Political campaigns

FEC says Google can let political campaigns dodge Gmail spam filters

The Federal Election Commission has approved a proposal that could make it easier for political campaigns to bypass spam filters. Commissioners voted 4-1 to approve a Gmail pilot, agreeing with Google that the program would not violate election rules because reports.

In June, Google would allow emails from “Authorized Candidate Committees, Political Party Committees, and Executive Political Action Committees registered with the FEC” to bypass spam filters – as long as they don’t don’t violate Gmail’s policies on illegal content, malware, and phishing. The FEC has opened the proposal for comment and, as ratings, almost all public comments. The Democratic National Committee, for its part, claimed the program would benefit Republicans and subject Gmail users to “abusive fundraising tactics.”

At the FEC, Democratic Commissioner Ellen Weintraub expressed concerns that the program was only available to political committees. “To me, that sets off all kinds of alarm bells, because it sounds like the classic definition of an in-kind contribution,” she said.

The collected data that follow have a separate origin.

(* ===== verification/MutateProps.v ===== *)
(** The mutation engine of the fuzzer stays inside its buffers, whatever it draws.

    [runs] is the program logic of the fuzzer's monad: no undefined behaviour, and
    no early stop unless the environment failed. *)
From S2P Require Export Mutate.
From stdpp Require Export list.
#[global] Open Scope Z_scope.

(** ** The program logic *)

(** Every call that may fail succeeds, and the temporary files take every write. *)
Definition lucky (s : fuzz) : Prop :=
  Forall (fun b => b = true) (fz_attempts s) /\ Forall (fun d => d = sound) (fz_devices s).

(** A step that leaves the environment alone. *)
Definition inside (f : fuzz -> fuzz) : Prop :=
  forall s, fz_attempts (f s) = fz_attempts s /\ fz_devices (f s) = fz_devices s.

(** An assumption about the environment. *)
Record weather := Weather {
  holds :> fuzz -> Prop;
  stable : forall f s, inside f -> holds s -> holds (f s)
}.

Program Definition good_weather : weather := Weather lucky _.
Next Obligation.
  intros f s Hf [H1 H2]. destruct (Hf s) as [E1 E2]. unfold lucky. by rewrite E1, E2.
Qed.
Program Definition any_weather : weather := Weather (fun _ => True) _.
Next Obligation. done. Qed.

Currently, campaign emails often skip Gmail’s inbox precisely because many other users mark them as spam. If Google decides to go ahead with the project, it will notify users the first time they receive an email from a participating campaign. They will be able to refuse to receive these emails and will always have the option of manually marking them as spam.

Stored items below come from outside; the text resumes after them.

(* ===== verification/FuzzProps.v ===== *)
(** The parts of the fuzzer (src/fuzz/fuzz_decode.c): whatever it draws, the checked
    decode, the accounting, the two readers in lockstep and the damaged captures
    reach no call of [fail] and leave no buffer.  [FuzzRun] puts them together. *)
From Stdlib Require Import String.
From S2P Require Export MutateProps DecodeLocal AnalysisFits Fuzz.
From stdpp Require Export list sets.
#[global] Open Scope Z_scope.

(** Nothing but the generator and the environment moved. *)
Record kept (s s' : fuzz) : Prop := {
  kp_an : fz_an s' = fz_an s;
  kp_tot : fz_tot s' = fz_tot s;
  kp_os : fz_os s' = fz_os s;
  kp_rng : rng_state (fz_rng s')
}.

Lemma kept_refl s : rng_state (fz_rng s) -> kept s s.
Proof. by split. Qed.
Lemma kept_trans s1 s2 s3 : kept s1 s2 -> kept s2 s3 -> kept s1 s3.
Proof. intros [] []. split; congruence. Qed.
Lemma drawn_kept s s' : drawn s s' -> kept s s'.
Proof. intros (x & Hx & ->). by destruct s. Qed.
Lemma attempted_kept s : rng_state (fz_rng s) -> kept s (s <| fz_attempts ::= tail |>).
Proof. by destruct s. Qed.

(** A block taken and freed. *)
Lemma taken_rng s : rng_state (fz_rng s) -> rng_state (fz_rng (s <| fz_os ::= malloc |>)).
Proof. by destruct s. Qed.
Lemma taken_freed s s' : kept (s <| fz_os ::= malloc |>) s' -> kept s (s' <| fz_os ::= free |>).
Proof.
  intros [A B C D]. destruct s, s'. cbn in *. subst. split; try done. cbn. apply free_malloc.
Qed.

Lemma attempted_rng s : rng_state (fz_rng s) -> rng_state (fz_rng (s <| fz_attempts ::= tail |>)).
Proof. by destruct s. Qed.

(** A memory object with its indeterminate bytes. *)
Definition junk_ok (junk : Z -> bytes) : Prop :=
  forall n, 0 <= n -> length (junk n) = Z.to_nat n /\ Forall is_byte (junk n).

(** Compose the [kept] and [drawn] facts of the context. *)
Ltac keeps :=
  repeat match goal with
  | H : kept ?a ?b |- rng_state (fz_rng ?b) => exact (kp_rng a b H)
  | H : drawn ?a ?b |- rng_state (fz_rng ?b) => exact (drawn_rng a b H)
  | |- rng_state (fz_rng (_ <| fz_attempts ::= tail |>)) => apply attempted_rng
  | |- rng_state (fz_rng (_ <| fz_os ::= malloc |>)) => apply taken_rng
  | |- kept ?a ?a => apply kept_refl
  | H1 : kept ?a ?b |- kept ?a ?c => apply (kept_trans a b c H1)
  | H1 : drawn ?a ?b |- kept ?a ?c => apply (kept_trans a b c (drawn_kept a b H1))
  | |- kept ?a (?a <| fz_attempts ::= tail |>) => apply attempted_kept
  | |- kept ?a ?c => match c with context [a <| fz_attempts ::= tail |>] =>
      apply (kept_trans a (a <| fz_attempts ::= tail |>) c); [apply attempted_kept|] end
  | |- _ => assumption
  end.

Section Checked.
Context (junk : Z -> bytes) (Hjunk : junk_ok junk) (L : luck).
Abbreviation runs := (runs good_weather L).

Lemma take_block_ok s (Q : unit -> fuzz -> Prop) : Q tt (s <| fz_os ::= malloc |>) -> runs take_block s Q.
Proof. intros H. apply runs_modify; [by intros []|done]. Qed.
Lemma free_block_ok s (Q : unit -> fuzz -> Prop) : Q tt (s <| fz_os ::= free |>) -> runs free_block s Q.
Proof. intros H. apply runs_modify; [by intros []|done]. Qed.

(** The [len] bytes at [data]. *)
Definition holds_bytes (data : bytes) (len : Z) (d : bytes) : Prop :=
  bytes_at data 0 len = Some d.

Lemma holds_bytes_len data len d : holds_bytes data len d -> Z.of_nat (length d) = len /\ 0 <= len.
Proof. intros H. destruct (bytes_at_inv _ _ _ _ H) as (_ & H0 & _ & Hl & _). lia. Qed.

Lemma holds_file file : holds_bytes file (caplen_of file) file.
Proof.
  unfold holds_bytes, bytes_at. rewrite decide_True by lia. change (Z.to_nat 0) with 0%nat.
  by rewrite Nat2Z.id, drop_0, firstn_all.
Qed.

Lemma heap_copy_ok data len d s :
  holds_bytes data len d -> rng_state (fz_rng s) ->
  runs (heap_copy junk data len) s (fun exact s' => kept (s <| fz_os ::= malloc |>) s' /\
    exists extra, exact = d ++ extra /\ (d <> [] -> extra = [])).
Proof.
  intros Hd Hs. unfold heap_copy. apply runs_bind, runs_attempt_or_exit. apply runs_bind, take_block_ok.
  apply runs_bind. eapply runs_the; [exact Hd|]. apply runs_ret. split; [by destruct s|].
  eexists. split; [done|]. intros Hne. destruct (holds_bytes_len _ _ _ Hd) as [El H0].
  destruct (Z.eqb_spec len 0) as [E0|E0]; [destruct d; [done|cbn in *; lia]|].
  apply drop_ge. rewrite (proj1 (Hjunk len H0)). lia.
Qed.

Lemma decode_exact_ok data len wirelen d s :
  holds_bytes data len d -> frame_ok d wirelen -> rng_state (fz_rng s) ->
  runs (decode_exact junk data len wirelen) s
    (fun r s' => kept s s' /\ decode_frame d (caplen_of d) wirelen = Some r).
Proof.
  intros Hd Hf Hs. unfold decode_exact. eapply runs_bind_pre; [by eapply heap_copy_ok|].
  intros exact s1 [K1 (extra & -> & _)].
  destruct (decode_frame_packet_ok d wirelen Hf) as (st & pi & E & _).
  destruct (holds_bytes_len _ _ _ Hd) as [El _].
  apply runs_bind. eapply runs_the; [by apply decode_frame_past; rewrite <- El|]. apply runs_bind, free_block_ok, runs_ret.
  split; [by apply taken_freed|done].
Qed.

Google launched the pilot program following pressure from Republicans, who accused the company of censoring fundraising emails. A study published earlier this year found that Gmail was much more likely to flag GOP emails as spam during the 2020 election campaign (Yahoo and Outlook, meanwhile, disproportionately flagged Democratic emails as spam) . Additionally, Republicans saw campaign contributions from small donors to their party drop more than 12% between the first and second quarters of the year. GOP leaders introduced a bill in June that seeks to ban messaging platforms from automatically routing campaign messages to spam folders.

“Our goal during this pilot program is to evaluate other ways to address bulk sender concerns, while giving users clear controls over their inboxes to minimize unwanted email,” said said Google spokesman José Castañeda. Jobnoting that the company “will continue to monitor feedback as the pilot rolls out to ensure it meets its objectives.